The Bridge That Wasn’t Quite Pass-Through

The previous entry ended with the CredentialResolver SPI designed for a clean handoff to Quarkus CredentialsProvider — same Map<String, String> return type, same key values. The bridge looked trivial: inject the Quarkus provider, delegate resolve() to getCredentials(), done.

It wasn’t quite that simple.

@Named Breaks @Inject

The first spec had @Inject CredentialsProvider — direct constructor injection. A review caught the problem: Quarkus credential provider extensions use @Named qualifiers to avoid collisions when multiple providers coexist. @Named beans don’t carry @Default in CDI. Direct injection requires @Default. So @Inject CredentialsProvider fails with an unsatisfied dependency error the moment someone deploys with a @Named("vault-credentials") provider — which is exactly how the Quarkus Vault extension registers itself.

The fix came from quarkus-flow’s CredentialsProviderSecretManager, already on the project’s classpath. It uses @Any Instance<CredentialsProvider> with @PostConstruct validation — handles named, unnamed, single, and multiple providers. We adapted the pattern but kept it simpler: exactly one provider or fail at startup. Multi-provider routing is a future concern.

The Defensive Copy Question

CredentialsProvider.getCredentials() returns Map<String, String> with no immutability guarantee. Vault could return a mutable HashMap. The DefaultCredentialResolver already uses Map.copyOf() for its compound case — the SPI implicitly promises immutable maps (Map.of() for empty cases). Returning the provider’s map directly would leak mutability to consumers and let consumer mutations corrupt provider-internal state.

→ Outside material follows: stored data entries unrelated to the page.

(** * LinkStash: link capture, session store and formatter

    A shallow embedding of [background.js] (capture coordinator, link
    extractor, session store) and of [sidebar.js] (formatter, delete
    action), followed by the properties of the specification that were
    checked against them.

    JavaScript strings are sequences of UTF-16 code units; they are modelled
    as lists of code units, so that [String.prototype.trim], [===] and
    template literals are list operations.  The session storage area of the
    browser is a finite map from keys to stored values. *)

From Stdlib Require Import ZArith NArith Ascii String.
From stdpp Require Import gmap list strings pretty.

Local Open Scope Z_scope.

(** ** JavaScript strings *)

Definition code_unit : Type := N.
Definition jsstring : Type := list code_unit.

(** A string literal of the source, as a list of code units. *)
Definition js (s : string) : jsstring :=
  N_of_ascii <$> list_ascii_of_string s.

(** [x === y] on two strings. *)
Definition str_eqb (x y : jsstring) : bool := bool_decide (x = y).

(** The truth value of a string in a condition: only [""] is falsy. *)
Definition truthy (s : jsstring) : bool :=
  match s with
  | [] => false
  | _ :: _ => true
  end.

(** ECMAScript [WhiteSpace] and [LineTerminator] code points, the ones
    [String.prototype.trim] removes.  All of them are in the Basic
    Multilingual Plane, so each is a single code unit. *)
Definition isWhiteSpace (c : code_unit) : bool :=
  ((c =? 9) || (c =? 10) || (c =? 11) || (c =? 12) || (c =? 13) ||
   (c =? 32) || (c =? 160) || (c =? 5760) ||
   ((8192 <=? c) && (c <=? 8202)) ||
   (c =? 8232) || (c =? 8233) || (c =? 8239) || (c =? 8287) ||
   (c =? 12288) || (c =? 65279))%N.

Fixpoint trimStart (s : jsstring) : jsstring :=
  match s with
  | [] => []
  | c :: s' => if isWhiteSpace c then trimStart s' else s
  end.

Definition trimEnd (s : jsstring) : jsstring :=
  reverse (trimStart (reverse s)).

(** [s.trim()] *)
Definition trim (s : jsstring) : jsstring := trimEnd (trimStart s).

(** [s.startsWith(p)], also the meaning of a match against [/^p/] for a
    literal [p]. *)
Fixpoint startsWith (p s : jsstring) : bool :=
  match p, s with
  | [], _ => true
  | _ :: _, [] => false
  | a :: p', b :: s' => (a =? b)%N && startsWith p' s'
  end.

(** The string literal ["\n"]. *)
Definition newline : jsstring := js (String "010" EmptyString).

(** [xs.join(sep)] on an array of strings. *)
Fixpoint join (sep : jsstring) (xs : list jsstring) : jsstring :=
  match xs with
  | [] => []
  | [x] => x
  | x :: xs' => x ++ sep ++ join sep xs'
  end.

(** [s.split(c)] for a separator of one code unit. *)
Fixpoint split_on (c : code_unit) (s : jsstring) : list jsstring :=
  match s with
  | [] => [[]]
  | a :: s' =>
      if (a =? c)%N then [] :: split_on c s'
      else
        match split_on c s' with
        | first :: others => (a :: first) :: others
        | [] => [[a]]
        end
  end.

(** [xs.splice(start, deleteCount)] for integer arguments, as the array it
    leaves behind: a negative [start] counts from the end, and both the
    start and the count are clamped to the array. *)
Definition splice {A : Type} (xs : list A) (start deleteCount : Z) : list A :=
  let len := Z.of_nat (length xs) in
  let actualStart :=
    if start <? 0 then Z.max (len + start) 0 else Z.min start len in
  let actualDeleteCount := Z.min (Z.max deleteCount 0) (len - actualStart) in
  take (Z.to_nat actualStart) xs
  ++ drop (Z.to_nat (actualStart + actualDeleteCount)) xs.

(** ** Links *)

Record Link : Type := mkLink { title : jsstring; url : jsstring }.

#[global] Instance Link_eq_dec : EqDecision Link.
Proof. solve_decision. Defined.

(** ** Formatter (sidebar.js) *)

(** [formatLink(link, asMarkdown)] *)
Definition formatLink (link : Link) (asMarkdown : bool) : jsstring :=
  if asMarkdown
  then js "[" ++ title link ++ js "](" ++ url link ++ js ")"
  else url link.

(** [formatAllPlain(links, asMarkdown)] *)
Definition formatAllPlain (links : list Link) (asMarkdown : bool) : jsstring :=
  join newline ((λ link, formatLink link asMarkdown) <$> links).

(** [formatAllBulleted(links, asMarkdown)] *)
Definition formatAllBulleted (links : list Link) (asMarkdown : bool) : jsstring :=
  join newline ((λ link, js "- " ++ formatLink link asMarkdown) <$> links).

(** ** The browser platform

    [new URL(s)], the CSS selector engine and the way a script injected into
    a page reports an exception are the browser's, not the extension's.
    They are parameters of the development: every theorem below holds for
    every browser that satisfies the laws stated here. *)

(** The two properties of a parsed [URL] object that the extension reads. *)
Record URL : Type := mkURL { protocol : jsstring; hostname : jsstring }.

(** The result of a computation that may throw. *)
Inductive outcome (A : Type) : Type :=
  | Ret (a : A)
  | Throw.
Arguments Ret {A} a.
Arguments Throw {A}.

(** An [<a>] element of the page: the raw [href] attribute (if any), the
    [href] property (the attribute resolved against the document's base
    URL, [""] without the attribute), its text content, and whether the
    pointer is over it. *)
Record Anchor : Type := mkAnchor {
  attr_href : option jsstring;
  href : jsstring;
  textContent : jsstring;
  hover : bool
}.

(** What the injected function can see of a page: its anchors in document
    order and the text of the current selection ([None] when
    [window.getSelection()] is null). *)
Record Page : Type := mkPage {
  anchors : list Anchor;
  selection : option jsstring
}.

Class Browser : Type := {
  (** [new URL(s)]: [None] when the constructor throws. *)
  URL_parse : jsstring → option URL;
  (** The empty string is not an absolute URL. *)
  URL_parse_empty : URL_parse [] = None;
  (** [querySelectorAll] for [a[href="v"]] when [v] holds a code unit that
      the CSS tokenizer does not read literally inside a quoted string. *)
  query_href_escaped : list Anchor → jsstring → outcome (list Anchor);
  (** Whether [scripting.executeScript] rejects when the injected function
      throws ([true]), or resolves with a frame result that has no
      [result] ([false]). *)
  page_throw_rejects : bool
}.

(** ** Link extractor (background.js, [findLinkOnPage]) *)

(** The [info] object of a context-menu click, with the two properties the
    extractor reads; a property the browser did not set is [None]. *)
Record Info : Type := mkInfo {
  linkUrl : option jsstring;
  selectionText : option jsstring
}.

(** The capture contexts of the specification, as the [info] argument the
    listeners pass to [handleLinkCapture]. *)
Definition LinkClick (u : jsstring) : option Info :=
  Some {| linkUrl := Some u; selectionText := None |}.
Definition SelectionClick (s : jsstring) : option Info :=
  Some {| linkUrl := None; selectionText := Some s |}.
Definition ShortcutTrigger : option Info := None.

(** A possibly undefined string used as a condition: the string when it is
    defined and non-empty. *)
Definition whenTruthy (o : option jsstring) : option jsstring :=
  match o with
  | Some s => if truthy s then Some s else None
  | None => None
  end.

(** [hostname.replace(/^www\./, "")] *)
Definition strip_www (hostname : jsstring) : jsstring :=
  if startsWith (js "www.") hostname then drop 4 hostname else hostname.

(** [url.protocol === "http:" || url.protocol === "https:"] *)
Definition is_http (u : URL) : bool :=
  str_eqb (protocol u) (js "http:") || str_eqb (protocol u) (js "https:").

(** Code units that stand for themselves inside the double-quoted string of
    a CSS attribute selector: not NUL, a line break, a double quote, a
    backslash or a surrogate. *)
Definition cssLiteral (c : code_unit) : bool :=
  negb ((c =? 0) || (c =? 10) || (c =? 12) || (c =? 13) || (c =? 34) ||
        (c =? 92) || ((55296 <=? c) && (c <=? 57343)))%N.

Section Extractor.
Context `{Browser}.

(** [getDomain(url)] *)
Definition getDomain (url : jsstring) : jsstring :=
  match URL_parse url with
  | Some u => strip_www (hostname u)
  | None => js "Link"
  end.

(** [makeResult(title, url)]; a [null] title is [None]. *)
Definition makeResult (title : option jsstring) (url : jsstring) : Link :=
  let cleanTitle :=
    match whenTruthy (trim <$> title) with
    | Some t => t
    | None => getDomain url
    end in
  {| title := cleanTitle; url := url |}.

(** [document.querySelectorAll(`a[href="${v}"]`)]: the anchors whose raw
    [href] attribute is exactly [v], in document order. *)
Definition querySelectorAll_href (page : Page) (v : jsstring)
  : outcome (list Anchor) :=
  if forallb cssLiteral v
  then Ret (filter (λ a, attr_href a = Some v) (anchors page))
  else query_href_escaped (anchors page) v.

(** [document.querySelector("a:hover")] *)
Definition querySelector_hover (page : Page) : option Anchor :=
  head (filter (λ a, hover a = true) (anchors page)).

(** The loop of path 1: the trimmed text of the first link that has
    some. *)
Fixpoint firstText (links : list Anchor) : option jsstring :=
  match links with
  | [] => None
  | link :: rest =>
      let text := trim (textContent link) in
      if truthy text then Some text else firstText rest
  end.

(** The [try] block of paths 2 and 3 on a candidate text: a link when the
    text is an http(s) URL, [null] when [new URL] throws, and otherwise
    whatever follows the block ([rest]). *)
Definition tryUrlText (text : jsstring) (rest : option Link) : option Link :=
  match URL_parse text with
  | Some u => if is_http u then Some (makeResult None text) else rest
  | None => None
  end.

(** Path 3, entered only when [info] is null. *)
Definition fromShortcut (page : Page) : option Link :=
  let from_selection :=
    match whenTruthy (trim <$> selection page) with
    | Some sel => tryUrlText sel None
    | None => None
    end in
  match querySelector_hover page with
  | Some hovered =>
      if truthy (href hovered) then
        let text := trim (textContent hovered) in
        Some (makeResult (Some text) (href hovered))
      else from_selection
  | None => from_selection
  end.

(** [findLinkOnPage(info)], run inside [page]. *)
Definition findLinkOnPage (page : Page) (info : option Info)
  : outcome (option Link) :=
  match whenTruthy (info ≫= linkUrl) with
  | Some link_url =>
      (* Path 1: context menu on a link *)
      match querySelectorAll_href page link_url with
      | Ret links =>
          match firstText links with
          | Some text => Ret (Some (makeResult (Some text) link_url))
          | None => Ret (Some (makeResult None link_url))
          end
      | Throw => Throw
      end
  | None =>
      let path3 :=
        match info with
        | None => fromShortcut page
        | Some _ => None
        end in
      Ret match whenTruthy (info ≫= selectionText) with
          | Some selection_text =>
              (* Path 2: context menu on selected text *)
              tryUrlText (trim selection_text) path3
          | None => path3
          end
  end.

End Extractor.

(** ** The extension's world: session storage and observable effects *)

(** Storage key for the links array. *)
Definition STORAGE_KEY : jsstring := js "linkstash_links".

(** What the extension does to its surroundings besides storage: a script
    injection into a tab, a text placed on the clipboard, and a line on the
    error console. *)
Inductive Event : Type :=
  | ExecuteScript (tabId : Z)
  | ClipboardWrite (text : jsstring)
  | ConsoleError.

(** [chrome.storage.session] and the effects so far, oldest first.  Storage
    reads and writes themselves are taken to succeed. *)
Record World : Type := mkWorld {
  session : gmap jsstring (list Link);
  events : list Event
}.

(** An [async] function body: it reads and updates the world and either
    returns or throws; [await] is sequencing. *)
Definition Eff (A : Type) : Type := World → outcome A * World.

#[global] Instance Eff_ret : MRet Eff := λ A a w, (Ret a, w).
#[global] Instance Eff_bind : MBind Eff := λ A B k m w,
  match m w with
  | (Ret a, w') => k a w'
  | (Throw, w') => (Throw, w')
  end.
(** An effect other than the call of the host does not look at the host
    state and carries it along. *)
Lemma step_host_free {X : Type} (e : effect X) w (h' : heap H) :
  is_host_call (event_of e) = false ->
  step e (set_host h' w) =
  option_map (fun r => (fst r, set_host h' (snd r))) (step e w).
Proof.
  destruct e; simpl; intros Hfree; try discriminate; try reflexivity.
  now destruct (existsb (Z.eqb l) (locks w)).
Qed.

Lemma outcome_host_free {A : Type} (m : C A) :
  host_free m ->
  forall w (h' : heap H),
    outcome m (set_host h' w) =
    option_map (fun r => (fst r, set_host h' (snd r))) (outcome m w).
Proof.
  unfold outcome.
  induction 1 as [a | X e k Hfree _ IH]; intros w h'; simpl.
  - reflexivity.
  - rewrite (step_host_free e w h' Hfree).
    destruct (step e w) as [[x w1] |]; simpl; [| reflexivity].
    specialize (IH x w1 h').
    destruct (exec (k x) (set_host h' w1)) as [t1 o1].
    destruct (exec (k x) w1) as [t2 o2]. exact IH.
Qed.

Lemma host_free_keeps_host {A : Type} (m : C A) w (a : A) (w' : World H) :
  host_free m ->
  outcome m w = Some (a, w') ->
  host w' = host w.
Proof.
  intros Hfree Hrun.
  pose proof (outcome_host_free m Hfree w (host w)) as Heq.
  rewrite set_host_host, Hrun in Heq. simpl in Heq.
  injection Heq as Heq. now rewrite Heq.
Qed.

(** X5.  The stub neither reads nor writes what belongs to the program: a
    computation of the caller that never calls the host (stores, locks)
    can run before the stub or after it, and the outcome is the same: the
    same pointer, the same answer of the caller's computation, the same
    final world, and no outcome in the one order exactly when there is
    none in the other. *)
Theorem sys_alloc_aligned_commutes
    {A : Type} (m : C A) (size alignment : size_t) w :
  host_free m ->
  outcome (before_stub m size alignment) w =
  outcome (after_stub m size alignment) w.
Proof.
  intros Hfree. unfold before_stub, after_stub.
  rewrite !outcome_bind, outcome_sys_alloc_aligned.
  destruct (outcome m w) as [[x w1] |] eqn:Hm.
  - rewrite outcome_bind, outcome_sys_alloc_aligned.
    rewrite (host_free_keeps_host m w x w1 Hfree Hm).
    destruct (_aligned_malloc H size alignment (host w)) as [[p h'] |];
      simpl; [| reflexivity].
    rewrite outcome_bind, (outcome_host_free m Hfree w h'), Hm.
    reflexivity.
  - destruct (_aligned_malloc H size alignment (host w)) as [[p h'] |];
      simpl; [| reflexivity].
    rewrite outcome_bind, (outcome_host_free m Hfree w h'), Hm.
    reflexivity.
Qed.
Definition lift {A} (o : outcome A) : M A := fun w => (o, w).
Definition read_ledger : M (option file) := fun w => (Ret (ledger w), w).
Definition read_user_data : M (gmap string string) := fun w => (Ret (user_data w), w).
Definition set_item (key value : string) : M unit :=
  fun w => (Ret tt, with_user_data (<[key := value]> (user_data w)) w).
Definition clear_user_data : M unit :=
  fun w => (Ret tt, with_user_data ∅ w).
Definition transport (io : run_io) (c : call) : M unit :=
  fun w => if deliver io c then (Ret tt, with_sent c w) else (Raise TransportError, w).

(** ** Texts *)

Definition nl : string := String "010"%char "".

(** [html.escape(text)] *)
Fixpoint html_escape (s : string) : string :=
  match s with
  | EmptyString => ""
  | String c rest =>
      (if Ascii.eqb c "&"%char then "&amp;"
       else if Ascii.eqb c "<"%char then "&lt;"
       else if Ascii.eqb c ">"%char then "&gt;"
       else if Ascii.eqb c "034"%char then "&quot;"
       else if Ascii.eqb c "'"%char then "&#x27;"
       else String c "") +:+ html_escape rest
  end.

(** [escape_html(text)]: [None] gives the empty string, a string is escaped,
    and any other value has no [replace] for [html.escape] to call. *)
Definition escape_html (v : pyval) : outcome string :=
  match v with
  | PNone => Ret ""
  | PStr s => Ret (html_escape s)
  | PInt _ | PBool _ => Raise AttributeError
  end.

(** [v or ""] *)
Definition or_empty (v : pyval) : pyval :=
  if truthy v then v else PStr "".

(** [" ".join(words)] *)
Fixpoint join_space (words : list string) : string :=
  match words with
  | [] => ""
  | [w] => w
  | w :: rest => w +:+ " " +:+ join_space rest
  end.

Definition msg_ask_dob : string :=
  "Дякуємо! Тепер введіть  дату народження яку бажаєте використовувати для застосунку FunsDiia в форматі:(ДД.ММ.РРРР).".
Definition msg_save_failed : string :=
  "Помилка при збереженні замовлення. Спробуйте ще раз пізніше.".
Definition msg_ask_photo : string :=
  "Будь ласка, надішліть фотографію 3×4 (портретне фото)." +:+ nl +:+ nl +:+
  "Порада: сфотографуйтесь на білому фоні, без зайвих предметів.".
Definition msg_photo_as_photo : string :=
  "Надішліть, будь ласка, фото у вигляді фото (не як документ) для ID.".
Definition msg_fio_dob_first : string :=
  "Будь ласка, спочатку введіть ФІО та дату народження.".
Definition msg_photo_forward_failed : string :=
  "Помилка при відправці фото адміністраторам. Спробуйте ще раз.".
Definition msg_photo_received : string :=
  "Дякуємо, фото отримано. Очікуйте на реквізити для оплати від оператора у робочий час.".
Definition msg_send_receipt : string :=
  "Надішліть фото або файл квитанції.".
Definition msg_payment_checking : string :=
  "Ваш платіж перевіряється вручну Це займає приблизно 5-10 хвилин.Вибачте за незручності . Дякуємо!".
Definition msg_receipt_forward_failed : string :=
  "Помилка при надсиланні квитанції. Спробуйте ще раз.".
Definition msg_unexpected_media : string :=
  "Неочікуваний медіа-файл. Спробуйте почати замовлення знову /start.".
Definition msg_admin_only : string :=
  "Ця команда доступна лише в адмін-чаті.".
Definition msg_send_req_usage : string :=
  "Помилка: Використовуйте формат: /send_req <client_id> <текст реквізитів>".
Definition msg_confirm_usage : string :=
  "Помилка: Використовуйте формат: /confirm <client_id> <посилання_на_товар>".
Definition msg_id_not_number : string :=
  "Помилка: ID клієнта має бути числом.".
Definition msg_no_order (client_id : Z) : string :=
  "Не знайдено замовлення для оновлення статусу клієнта " +:+ pretty client_id +:+ ".".
Definition msg_requisites (safe_requisites_text : string) : string :=
  "💳 <b>Ваші реквізити для оплати:</b>" +:+ nl +:+ nl +:+
  "<pre>" +:+ safe_requisites_text +:+ "</pre>" +:+ nl +:+ nl +:+
  "Після оплати надішліть будь-ласка скрін оплати.".
Definition msg_requisites_sent (client_id : Z) : string :=
  "✅ Реквізити надіслано клієнту " +:+ pretty client_id +:+ ". Статус оновлено.".
Definition msg_requisites_not_sent : string :=
  "❌ Помилка: Не вдалося відправити повідомлення клієнту. Можливо, він заблокував бот.".
Definition msg_product (safe_link : string) : string :=
  "🥳 <b>Ваше замовлення успішно підтверджено!</b>" +:+ nl +:+ nl +:+
  "Дякуємо за оплату. Тепер Ви можете завантажити товар за посиланням нижче:" +:+ nl +:+ nl +:+
  "🔗 <a href='" +:+ safe_link +:+ "'>Отримати Товар</a>".
Definition msg_confirmed (client_id : Z) (product_link : string) : string :=
  "✅ Платіж клієнта " +:+ pretty client_id +:+ " підтверджено. Посилання на товар (" +:+
  product_link +:+ ") надіслано.".
Definition msg_product_not_sent : string :=
  "❌ Помилка при відправці повідомлення клієнту. Можливо, він заблокував бот.".

Definition caption_order (client_id : Z) (safe_username safe_tariff safe_fio safe_dob : string)
  : string :=
  "🖼️ <b>НОВЕ ЗАМОВЛЕННЯ (3x4)</b>" +:+ nl +:+
  "Клієнт ID: <code>" +:+ pretty client_id +:+ "</code>" +:+ nl +:+
  "Username: @" +:+ safe_username +:+ nl +:+
  "Тариф: <b>" +:+ safe_tariff +:+ "</b>" +:+ nl +:+
  "ФІО: <b>" +:+ safe_fio +:+ "</b>" +:+ nl +:+
  "Дата народження: <b>" +:+ safe_dob +:+ "</b>" +:+ nl +:+ nl +:+
  "АДМИНУ: <code>/send_req " +:+ pretty client_id +:+ " (реквізити)</code>".

Definition caption_receipt (client_id : Z) (safe_username : string) : string :=
  "💰 <b>НОВА КВИТАНЦІЯ</b>" +:+ nl +:+
  "Клієнт ID: <code>" +:+ pretty client_id +:+ "</code>" +:+ nl +:+
  "Username: " +:+ safe_username +:+ nl +:+
  "Дія: Підтвердіть платіж: <code>/confirm " +:+ pretty client_id +:+ " ССИЛКА</code>".

(** ** Handlers *)

Section Handlers.
Context `{Platform}.

Definition reply_text (io : run_io) (m : message) (body : string) : M unit :=
  transport io (ReplyText (chat_id m) body).

(** [message.from_user.username or "немає"] *)
Definition username_of (m : message) : string :=
  match from_username m with
  | Some u => or_no_username u
  | None => no_username
  end.

Definition do_add_request (io : run_io) (client_id : Z) (username : string)
    (tariff_key fio dob : option string) : M bool :=
  fun w =>
    let '(ok, fs) :=
      add_request (clock io) (write io) (ledger w) client_id username tariff_key fio dob in
    (Ret ok, with_ledger fs w).

Definition do_update_order_status (io : run_io) (client_id : Z) (new_status : string)
  : M bool :=
  fun w =>
    let '(r, fs) :=
      update_order_status (clock io) (write io) (ledger w) client_id new_status in
    (r, with_ledger fs w).

Definition handle_user_input (io : run_io) (m : message) : M unit :=
  ud <- read_user_data ;;
  match ud !! "order_state" with
  | None => ret tt
  | Some current_state =>
      let text := str_strip (text m) in
      if bool_decide (current_state = AWAITING_FIO) then
        set_item "fio" text ;;
        set_item "order_state" AWAITING_DOB ;;
        reply_text io m msg_ask_dob
      else if bool_decide (current_state = AWAITING_DOB) then
        set_item "dob" text ;;
        ud <- read_user_data ;;
        let client_id := from_id m in
        let tariff_key := ud !! "selected_tariff_key" in
        let fio := ud !! "fio" in
        let dob := ud !! "dob" in
        let username := username_of m in
        ok <- do_add_request io client_id username tariff_key fio dob ;;
        if negb ok then
          reply_text io m msg_save_failed ;;
          clear_user_data
        else
          set_item "order_state" AWAITING_PHOTO ;;
          reply_text io m msg_ask_photo
      else ret tt
  end.

(** [not last_order or not all([fio, dob, tariff_text])] *)
Definition order_incomplete (last_order : option (gmap string pyval)) : bool :=
  match last_order with
  | None => true
  | Some row =>
      bool_decide (row = ∅)
      || negb (truthy (get row "fio") && truthy (get row "dob")
               && truthy (get row "tariff_text"))
  end.
(* ===== verification/_CoqProject ===== *)
-Q . S2P
Prelude.v
Effects.v
GoStrings.v
GoNet.v
Metadata.v
Json.v
World.v
HostLabel.v
Firewall.v
PortRules.v
RouteLocalnet.v
NftRules.v
Identity.v
HostPorts.v
Conntrack.v
HostNat.v
BinExec.v
CniGlue.v
Manager.v
StartHandler.v
Readiness.v
Locks.v
Events.v
LocalNet.v
CniConf.v
ArpSync.v
Syncers.v
Url.v
MetaClient.v
Main.v
Interface.v
Health.v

Map.copyOf(result). One line, consistent with the existing default, enforces a contract the SPI implies but doesn’t declare.

Why Sync, Not Async

The Quarkus CredentialsProvider javadoc says “Quarkus extensions MUST invoke the asynchronous variant.” This bridge is not a Quarkus extension — it’s a consumer-space CDI bean. The CredentialResolver SPI is blocking by design. Calling getCredentialsAsync() from a blocking context just double-schedules onto a worker thread for no benefit. Every mainstream provider implements the sync path; the async default wraps it automatically. If a future provider only implements async, that’s a signal the SPI needs a reactive variant, not a hack in the bridge.

The whole module is 62 lines of production code. The interesting parts were in what it chose not to do.